The discussion centers around proving that \(\sqrt{3}\) is irrational, exploring the nature of rational and irrational numbers within the context of number theory.
The conversation is ongoing, with participants providing feedback on each other's reasoning and suggesting further steps to take in the proof. There is a focus on identifying contradictions arising from the assumptions made about \(a\) and \(b\). Some participants express confidence in their reasoning while others seek clarification on specific points.
Participants are working under the assumption that \(a\) and \(b\) have no common factors, and they are exploring the implications of this assumption in relation to the properties of prime numbers.

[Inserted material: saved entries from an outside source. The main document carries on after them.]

(** The assumption can hold: the retried order spins, for any fuel and schedule. *)
Example bounced_retry_spins :
  spins (H4 := bounced_codec) (sv_context shipped_service) (sv_consumer shipped_service) "event" bounced_retry.2.
Proof.
  apply (live_rows_spin (H4 := bounced_codec) sample_templates empty_snapshot _ _ bounced_event bounced_opts []
           sample_prepared).
  - exact bounced_answers.
  - by eexists.
  - exact bounced_ready.
  - split_and!; [reflexivity|reflexivity|done|vm_compute; lia].
  - intros r ->%list_elem_of_singleton. split; [reflexivity|].
    eapply (live_pending _ _ (reset_cell (mkCell "FAILED" 1 1 (Some "mailer error: 550")))); [|reflexivity].
    vm_compute. reflexivity.
Qed.
(* ===== verification/CliQueries.v ===== *)
(** * Read-only listings ([crates/store/src/cli_queries.rs])

    The queries behind [anctl] and the MCP server: rows of [notification_log],
    [notification_template] and [outbox], filtered, ordered and cut to a limit.
    [ILIKE] is the database's; its patterns are compiled to tokens and matched
    on the text, both sides in lower case. *)

From Stdlib Require Import Sorting.Sorted.
From S2P Require Import Prelude Order Json AppErr Event World Interfaces TemplateStore.

(** ** [ILIKE] *)

Inductive LikeToken : Type :=
  | AnyString
  | AnyChar
  | Literal (c : ascii).

(** [None]: the pattern ends in a lone escape. *)
Fixpoint like_tokens (p : string) : option (list LikeToken) :=
  match p with
  | EmptyString => Some []
  | String c p =>
      if Ascii.eqb c "%" then option_map (cons AnyString) (like_tokens p)
      else if Ascii.eqb c "_" then option_map (cons AnyChar) (like_tokens p)
      else if Ascii.eqb c "\" then
        match p with
        | EmptyString => None
        | String d p => option_map (cons (Literal d)) (like_tokens p)
        end
      else option_map (cons (Literal c)) (like_tokens p)
  end.

(** A byte that continues a UTF-8 character. *)
Definition is_continuation (c : ascii) : bool :=
  ((128 <=? N_of_ascii c) && (N_of_ascii c <? 192))%N.
Fixpoint skip_continuation (s : string) : string :=
  match s with
  | String c s' => if is_continuation c then skip_continuation s' else s
  | EmptyString => s
  end.

(** Some suffix of [s] satisfies [P]. *)
Fixpoint any_suffix (P : string → bool) (s : string) : bool :=
  P s || match s with EmptyString => false | String _ s => any_suffix P s end.

Fixpoint like_match (ts : list LikeToken) (s : string) : bool :=
  match ts with
  | [] => is_empty_str s
  | AnyString :: ts => any_suffix (like_match ts) s
  | AnyChar :: ts =>
      match s with EmptyString => false | String _ s => like_match ts (skip_continuation s) end
  | Literal c :: ts =>
      match s with EmptyString => false | String d s => Ascii.eqb c d && like_match ts s end
  end.

(** ** Result types *)

Record NotificationLogRow : Type := mkNotificationLogRow {
  nr_event_id : string;
  nr_event_type : string;
  nr_recipient_email : string;
  nr_status : string;
  nr_retry_count : Z;
  nr_last_error : option string;
  nr_updated_at : DateTime;
}.

Record RecipientStatusRow : Type := mkRecipientStatusRow {
  rr_recipient_email : string;
  rr_status : string;
  rr_retry_count : Z;
  rr_last_error : option string;
  rr_updated_at : DateTime;
}.

Record TemplateListRow : Type := mkTemplateListRow {
  tl_event_type : string;
  tl_channel : string;
  tl_subject : string;
  tl_version : Z;
  tl_active : bool;
  tl_updated_at : DateTime;
}.

Record TemplateDetailRow : Type := mkTemplateDetailRow {
  td_event_type : string;
  td_channel : string;
  td_subject : string;
  td_body_html : string;
  td_body_text : string;
  td_version : Z;
  td_active : bool;
  td_updated_at : DateTime;
}.

Record OutboxRow : Type := mkOutboxRow {
  ox_event_id : string;
  ox_event_type : string;
  ox_status : string;
  ox_fail_count : Z;
  ox_payload : json;
  ox_created_at : DateTime;
  ox_published_at : option DateTime;
}.

Section cli_queries.
Context `{Env}.
(** The database's [lower()] on text outside ASCII. *)
Context (db_lowercase : string → string).

Definition db_lower (s : string) : string :=
  if all_chars is_ascii s then map_chars ascii_lower s else db_lowercase s.

(** A pattern that ends in a lone escape is an error of the statement. *)
Definition ilike (pattern : string) : result (string → bool) string :=
  match like_tokens (db_lower pattern) with
  | Some ts => Ok (λ s, like_match ts (db_lower s))
  | None => Err "LIKE pattern must not end with escape character"
  end.

(** [fetch_all]: a failed query is a [sqlx::Error], here its text. *)
Definition fetch_all {A} (select : Db → result (list A) string) : M (result (list A) string) :=
  let! t := next_tick in
  match db_err t with
  | Some e => st_ret (Err e)
  | None => let! d := st_get w_db in st_ret (select d)
  end.

(** [LIMIT n]. *)
Definition limit_rows {A} (limit : Z) (l : list A) : result (list A) string :=
  if limit <? 0 then Err "LIMIT must not be negative" else Ok (take (Z.to_nat limit) l).

(** ** [notification_log] *)

Definition log_row (r : LogRow) : NotificationLogRow :=
  mkNotificationLogRow (uuid_str (lr_event_id r)) (lr_event_type r) (lr_recipient_id r)
    (lr_status r) (lr_retry_count r) (lr_last_error r) (lr_updated_at r).

Definition email_row (r : LogRow) : bool := String.eqb (lr_channel r) "email".

Definition status_is (status : option string) (r : LogRow) : bool :=
  match status with Some s => String.eqb (lr_status r) s | None => true end.

(** Both branches of the source: with a status predicate, and without. *)
Definition list_notification_logs (status : option string) (event_type_filter email_filter : string)
    (limit : Z) : M (result (list NotificationLogRow) string) :=
  fetch_all (λ d,
    result_bind (ilike event_type_filter) (λ match_type,
    result_bind (ilike email_filter) (λ match_email,
    result_map (map log_row) (limit_rows limit (order_by (λ r, - lr_updated_at r)
      (base.filter (λ r, (email_row r && status_is status r && match_type (lr_event_type r)
                          && match_email (lr_recipient_id r)) = true) (db_log d))))))).

Definition status_row (r : LogRow) : RecipientStatusRow :=
  mkRecipientStatusRow (lr_recipient_id r) (lr_status r) (lr_retry_count r) (lr_last_error r)
    (lr_updated_at r).

Definition get_status_for_event (event_id : Uuid) : M (result (list RecipientStatusRow) string) :=
  fetch_all (λ d, Ok (map status_row (order_by lr_created_at
    (base.filter (λ r, (N.eqb (lr_event_id r) event_id && email_row r) = true) (db_log d))))).

(** [fetch_optional]. *)
Definition get_status_for_recipient (event_id : Uuid) (email : string) :
    M (result (option RecipientStatusRow) string) :=
  let? rows := fetch_all (λ d, Ok (map status_row
    (base.filter (λ r, (N.eqb (lr_event_id r) event_id && email_row r
                        && String.eqb (lr_recipient_id r) email) = true) (db_log d)))) in
  st_ret (Ok (head rows)).

(** ** [notification_template] *)

Definition template_list_row (r : TemplateRow) : TemplateListRow :=
  mkTemplateListRow (tr_event_type r) (tr_channel r) (tr_subject r) (tr_version r) (tr_active r)
    (tr_updated_at r).

Definition list_templates : M (result (list TemplateListRow) string) :=
  fetch_all (λ d, Ok (map template_list_row
    (order_tpl (λ a b, str_ltb (tr_event_type a) (tr_event_type b)
       || String.eqb (tr_event_type a) (tr_event_type b) && str_ltb (tr_channel a) (tr_channel b))
       (db_templates d)))).

Definition template_detail_row (r : TemplateRow) : TemplateDetailRow :=
  mkTemplateDetailRow (tr_event_type r) (tr_channel r) (tr_subject r) (tr_body_html r)
    (tr_body_text r) (tr_version r) (tr_active r) (tr_updated_at r).

Definition show_template (event_type : string) : M (result (list TemplateDetailRow) string) :=
  fetch_all (λ d, Ok (map template_detail_row
    (order_tpl (λ a b, str_ltb (tr_channel a) (tr_channel b))
      (base.filter (λ r, tr_event_type r = event_type) (db_templates d))))).

(** ** [outbox] *)

Definition outbox_row (r : OutboxDbRow) : OutboxRow :=
  mkOutboxRow (uuid_str (ob_event_id r)) (ob_event_type r) (ob_status r) (ob_fail_count r)
    (ob_payload r) (ob_created_at r) (ob_published_at r).

Definition list_outbox_rows (status : string) (limit : Z) : M (result (list OutboxRow) string) :=
  fetch_all (λ d, result_map (map outbox_row) (limit_rows limit (order_by (λ r, - ob_created_at r)
    (base.filter (λ r, ob_status r = status) (db_outbox d))))).

(** ** [ILIKE '%text%'] *)

(** Neither [%], [_] nor a backslash. *)
Definition like_plain_char (c : ascii) : bool :=
  negb (Ascii.eqb c "%") && negb (Ascii.eqb c "_") && negb (Ascii.eqb c "\").
Definition like_plain (s : string) : bool := all_chars (λ c, is_ascii c && like_plain_char c) s.

Fixpoint literals (s : string) : list LikeToken :=
  match s with EmptyString => [] | String c s => Literal c :: literals s end.

Lemma like_tokens_plain v p :
  like_plain v = true →
  like_tokens (v +:+ p) = option_map (app (literals v)) (like_tokens p).
Proof.
  unfold like_plain, like_plain_char. induction v as [|c v IH]; intros Hv.
  - change ("" +:+ p) with p. destruct (like_tokens p); reflexivity.
  - cbn [all_chars] in Hv. apply andb_prop in Hv as [Hc Hv]. apply andb_prop in Hc as [_ Hc].
    rewrite !andb_true_iff, !negb_true_iff in Hc. destruct Hc as [[H1 H2] H3].
    change (String c v +:+ p) with (String c (v +:+ p)). cbn [like_tokens]. rewrite H1, H2, H3, IH by done.
    destruct (like_tokens p); reflexivity.
Qed.

Lemma any_suffix_ext P Q s : (∀ s, P s = Q s) → any_suffix P s = any_suffix Q s.
Proof. intros He. induction s as [|c s IH]; simpl; [by rewrite He|]. by rewrite He, IH. Qed.

Lemma like_match_any s : like_match [AnyString] s = true.
Proof. cbn [like_match]. induction s as [|c s IH]; [done|]. cbn [any_suffix]. by rewrite IH, orb_true_r. Qed.

Lemma like_match_literals v s :
  like_match (literals v ++ [AnyString]) s = starts_with v s.
Proof.
  unfold starts_with. revert s. induction v as [|c v IH]; intros s.
  - rewrite like_match_any. by destruct s.
  - simpl. destruct s as [|d s]; [done|]. rewrite IH. simpl. destruct (Ascii.eqb_spec c d), (ascii_dec c d); done.
Qed.

Lemma any_suffix_contains v s : any_suffix (starts_with v) s = contains_str v s.
Proof. induction s as [|c s IH]; [done|]. simpl. by rewrite IH. Qed.

Lemma map_chars_app f s t : map_chars f (s +:+ t) = map_chars f s +:+ map_chars f t.
Proof.
  induction s as [|c s IH]; [done|].
  change (String c s +:+ t) with (String c (s +:+ t)). simpl. by rewrite IH.
Qed.

Lemma like_plain_lower v : like_plain v = true → like_plain (map_chars ascii_lower v) = true.
Proof.
  unfold like_plain. induction v as [|c v IH]; [done|]. simpl. intros [Hc Hv]%andb_prop.
  rewrite IH by done. by destruct c as [[] [] [] [] [] [] [] []].
Qed.

(** The partial match [anctl logs] asks for: a text without wildcards matches
    the rows that contain it, in either case. *)
Theorem ilike_contains v :
  like_plain v = true →
  ∃ f, ilike ("%" +:+ v +:+ "%") = Ok f
       ∧ ∀ s, f s = contains_str (map_chars ascii_lower v) (db_lower s).
Proof.
  intros Hv. assert (Ha : all_chars is_ascii v = true).
  { revert Hv. apply all_chars_impl. intros c. by intros [? _]%andb_prop. }
  eexists. split.
  - unfold ilike, db_lower at 1. rewrite !all_chars_app, Ha. cbn [all_chars andb].
    change (is_ascii "%") with true. cbn [andb]. rewrite !map_chars_app.
    change (map_chars ascii_lower "%") with "%".
    change ("%" +:+ ?x) with (String "%" x). cbn [like_tokens].
    change (Ascii.eqb "%" "%") with true. cbn iota.
    rewrite like_tokens_plain by (by apply like_plain_lower). reflexivity.
  - intros s. simpl. rewrite <- any_suffix_contains. apply any_suffix_ext. apply like_match_literals.
Qed.
(** ** The listings *)

(** [out] is the first [limit] rows of [all] by [key], ties in any order. *)
Definition first_by {A} (key : A → Z) (limit : Z) (all out : list A) : Prop :=
  ∃ rest, out ++ rest ≡ₚ all ∧ length out = Nat.min (Z.to_nat limit) (length all)
          ∧ key_sorted key out ∧ ∀ a b, a ∈ out → b ∈ rest → key a ≤ key b.

Lemma key_sorted_take {A} (key : A → Z) n l : key_sorted key l → key_sorted key (take n l).
Proof.
  intros Hs. revert n. induction Hs as [|a l Hl IH Ha]; intros [|n]; simpl; try constructor; [apply IH|].
  by apply Forall_take.
Qed.

Lemma limit_rows_first {A} (key : A → Z) limit l out :
  limit_rows limit (order_by key l) = Ok out → 0 ≤ limit ∧ first_by key limit l out.
Proof.
  unfold limit_rows. destruct (limit <? 0) eqn:E; [done|]. intros [= <-]. split; [lia|].
  exists (drop (Z.to_nat limit) (order_by key l)). split_and!.
  - by rewrite take_drop, order_by_perm.
  - by rewrite length_take, order_by_perm.
  - apply key_sorted_take, order_by_sorted.
  - apply sorted_take_drop, order_by_sorted.
Qed.

Lemma fetch_all_Ok {A} (select : Db → result (list A) string) w rows w' :
  fetch_all select w = (Ok rows, w') →
  select (w_db w) = Ok rows ∧ w' = set_tick (S (w_tick w)) w.
Proof. unfold fetch_all, next_tick. run_st. destruct (db_err _); [done|]. by intros [= <- <-]. Qed.

Lemma fetch_all_world {A} (select : Db → result (list A) string) w :
  (fetch_all select w).2 = set_tick (S (w_tick w)) w.
Proof. unfold fetch_all, next_tick. run_st. by destruct (db_err _). Qed.

Definition asked_for (status : option string) (match_type match_email : string → bool) (r : LogRow) :
    Prop :=
  lr_channel r = "email" ∧ (∀ s, status = Some s → lr_status r = s)
  ∧ match_type (lr_event_type r) = true ∧ match_email (lr_recipient_id r) = true.

(** [anctl logs] shows the newest of the e-mail rows that satisfy every filter
    given, as many as the limit allows, and changes nothing. *)
Theorem logs_listing status type_filter email_filter limit w rows w' :
  list_notification_logs status type_filter email_filter limit w = (Ok rows, w') →
  ∃ match_type match_email all chosen,
    ilike type_filter = Ok match_type ∧ ilike email_filter = Ok match_email
    ∧ (∀ r, r ∈ all ↔ r ∈ db_log (w_db w) ∧ asked_for status match_type match_email r)
    ∧ sublist all (db_log (w_db w))
    ∧ first_by (λ r, - lr_updated_at r) limit all chosen
    ∧ rows = map log_row chosen ∧ w' = set_tick (S (w_tick w)) w.
Proof.
  intros [Hs ->]%fetch_all_Ok.
  destruct (ilike type_filter) as [mt|] eqn:Ht; [|done]. simpl in Hs.
  destruct (ilike email_filter) as [me|] eqn:He; [|done]. simpl in Hs.
  destruct (limit_rows _ _) as [chosen|] eqn:Hl; [|done]. injection Hs as <-.
  apply limit_rows_first in Hl as [_ Hf]. exists mt, me. eexists. exists chosen.
  split_and!; [done|done| | |exact Hf|done|done].
  - intros r. rewrite list_elem_of_filter, !andb_true_iff. unfold asked_for, email_row, status_is.
    rewrite String.eqb_eq. destruct status as [s|]; [rewrite String.eqb_eq|]; naive_solver.
  - apply sublist_filter.
Qed.

(** The rows [status] shows for an event are its e-mail rows, oldest first. *)
Theorem event_status_listing event_id w rows w' :
  get_status_for_event event_id w = (Ok rows, w') →
  ∃ all, all ≡ₚ base.filter (λ r, lr_event_id r = event_id ∧ lr_channel r = "email") (db_log (w_db w))
         ∧ key_sorted lr_created_at all ∧ rows = map status_row all ∧ w' = set_tick (S (w_tick w)) w.
Proof.
  intros [Hs ->]%fetch_all_Ok. injection Hs as <-.
  eexists. split_and!; [|apply order_by_sorted|done..].
  rewrite order_by_perm. erewrite list_filter_iff; [done|].
  intros r. unfold email_row. by rewrite andb_true_iff, N.eqb_eq, String.eqb_eq.
Qed.
End cli_queries.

cragar said:ok I looked at the \sqrt{2} proofs. And I saw how they reached a contradiction about both if of them are even and that would imply they shared a common factor. But as for \sqrt{3} a and b could both be odd .
What about this. Since 3 is prime and a and b are both integers. the only way to divide 2 integers to get a prime number is to have a and b share common factors, therefore this is a contradiction. Will this work. maybe its recursive
cragar said:thanks for everyones help.
ok so b is divisible by 3 because b*b=3a^2 . so now I let b=3r where r is an integer.
so now 9r^2=3a^2 , and then 3r^2=a^2, and now this is saying that a is divisible by 3, which is a contradiction because we assumed at the start that a and b shared no common factors.